Stored items:
Definition mutation_from_value (v : Value) : option StMutation :=
  m ← value_as_object v;
  kind ← (k ← object_field m (field "kind"); required value_as_str k);
  let rest := JObject (filter (λ kv, kv.1 <> "kind") m) in
  if kind =?= "append_turn" then
    fields ← struct_fields false [field "userMessage"; field "assistantMessage"] rest;
    match fields with
    | [a; b] => a ← required message_from_value a; b ← required message_from_value b; Some (AppendTurn a b)
    | _ => None
    end
  else if kind =?= "undo_last_turn" then
    fields ← struct_fields false [field "expectedUserSha256"; field "expectedAssistantSha256"] rest;
    match fields with
    | [a; b] => a ← required value_as_str a; b ← required value_as_str b; Some (UndoLastTurn a b)
    | _ => None
    end
  else if kind =?= "replace_last_assistant" then
    fields ← struct_fields false [field "expectedAssistantSha256"; field "assistantMessage"] rest;
    match fields with
    | [a; b] => a ← required value_as_str a; b ← required message_from_value b; Some (ReplaceLastAssistant a b)
    | _ => None
    end
  else if kind =?= "compress_messages" then
    fields ← struct_fields false [field "patches"] rest;
    match fields with [a] => a ← required (vec_of patch_from_value) a; Some (CompressMessages a) | _ => None end
  else None.

(** ** Facts *)

Lemma message_round_trip m : message_from_value (message_json m) = Some m.
Proof. destruct m as [name is_user mes [date|] extra]; reflexivity. Qed.

Lemma extra_patch_round_trip x : extra_patch_from_value (extra_patch_json x) = Some x.
Proof. destruct x as [[text|] [compressed|]]; reflexivity. Qed.

Lemma digits_u64_pretty z : (0 <= z < 2 ^ 64)%Z -> digits_u64 (pretty z) = Some z.
Proof.
  intros [Hz Hlt]. unfold digits_u64. rewrite digits_value_pretty by done.
  rewrite (proj2 (Z.ltb_lt z _)) by done. case_bool_decide as He; [| done].
  pose proof (digits_value_pretty z Hz) as Hv. rewrite He in Hv. simpl in Hv. injection Hv as <-. discriminate He.
Qed.

Definition patch_wf (p : StMessagePatch) : Prop := (0 <= p_index p < 2 ^ 32)%Z.

Lemma u32_round_trip z : (0 <= z < 2 ^ 32)%Z -> u32_from_value (num z) = Some z.
Proof.
  intros Hz. unfold u32_from_value, num, value_as_u64. rewrite digits_u64_pretty by lia. simpl.
  by rewrite (proj2 (Z.ltb_lt z _)) by lia.
Qed.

**What is required:** None of the records may be omitted or altered when they are given again.

**Your response:**
Definition mutation_from_value (v : Value) : option StMutation :=
  m ← value_as_object v;
  kind ← (k ← object_field m (field "kind"); required value_as_str k);
  let rest := JObject (filter (λ kv, kv.1 <> "kind") m) in
  if kind =?= "append_turn" then
    fields ← struct_fields false [field "userMessage"; field "assistantMessage"] rest;
    match fields with
    | [a; b] => a ← required message_from_value a; b ← required message_from_value b; Some (AppendTurn a b)
    | _ => None
    end
  else if kind =?= "undo_last_turn" then
    fields ← struct_fields false [field "expectedUserSha256"; field "expectedAssistantSha256"] rest;
    match fields with
    | [a; b] => a ← required value_as_str a; b ← required value_as_str b; Some (UndoLastTurn a b)
    | _ => None
    end
  else if kind =?= "replace_last_assistant" then
    fields ← struct_fields false [field "expectedAssistantSha256"; field "assistantMessage"] rest;
    match fields with
    | [a; b] => a ← required value_as_str a; b ← required message_from_value b; Some (ReplaceLastAssistant a b)
    | _ => None
    end
  else if kind =?= "compress_messages" then
    fields ← struct_fields false [field "patches"] rest;
    match fields with [a] => a ← required (vec_of patch_from_value) a; Some (CompressMessages a) | _ => None end
  else None.

(** ** Facts *)

Lemma message_round_trip m : message_from_value (message_json m) = Some m.
Proof. destruct m as [name is_user mes [date|] extra]; reflexivity. Qed.

Lemma extra_patch_round_trip x : extra_patch_from_value (extra_patch_json x) = Some x.
Proof. destruct x as [[text|] [compressed|]]; reflexivity. Qed.

Lemma digits_u64_pretty z : (0 <= z < 2 ^ 64)%Z -> digits_u64 (pretty z) = Some z.
Proof.
  intros [Hz Hlt]. unfold digits_u64. rewrite digits_value_pretty by done.
  rewrite (proj2 (Z.ltb_lt z _)) by done. case_bool_decide as He; [| done].
  pose proof (digits_value_pretty z Hz) as Hv. rewrite He in Hv. simpl in Hv. injection Hv as <-. discriminate He.
Qed.

Definition patch_wf (p : StMessagePatch) : Prop := (0 <= p_index p < 2 ^ 32)%Z.

Lemma u32_round_trip z : (0 <= z < 2 ^ 32)%Z -> u32_from_value (num z) = Some z.
Proof.
  intros Hz. unfold u32_from_value, num, value_as_u64. rewrite digits_u64_pretty by lia. simpl.
  by rewrite (proj2 (Z.ltb_lt z _)) by lia.
Qed.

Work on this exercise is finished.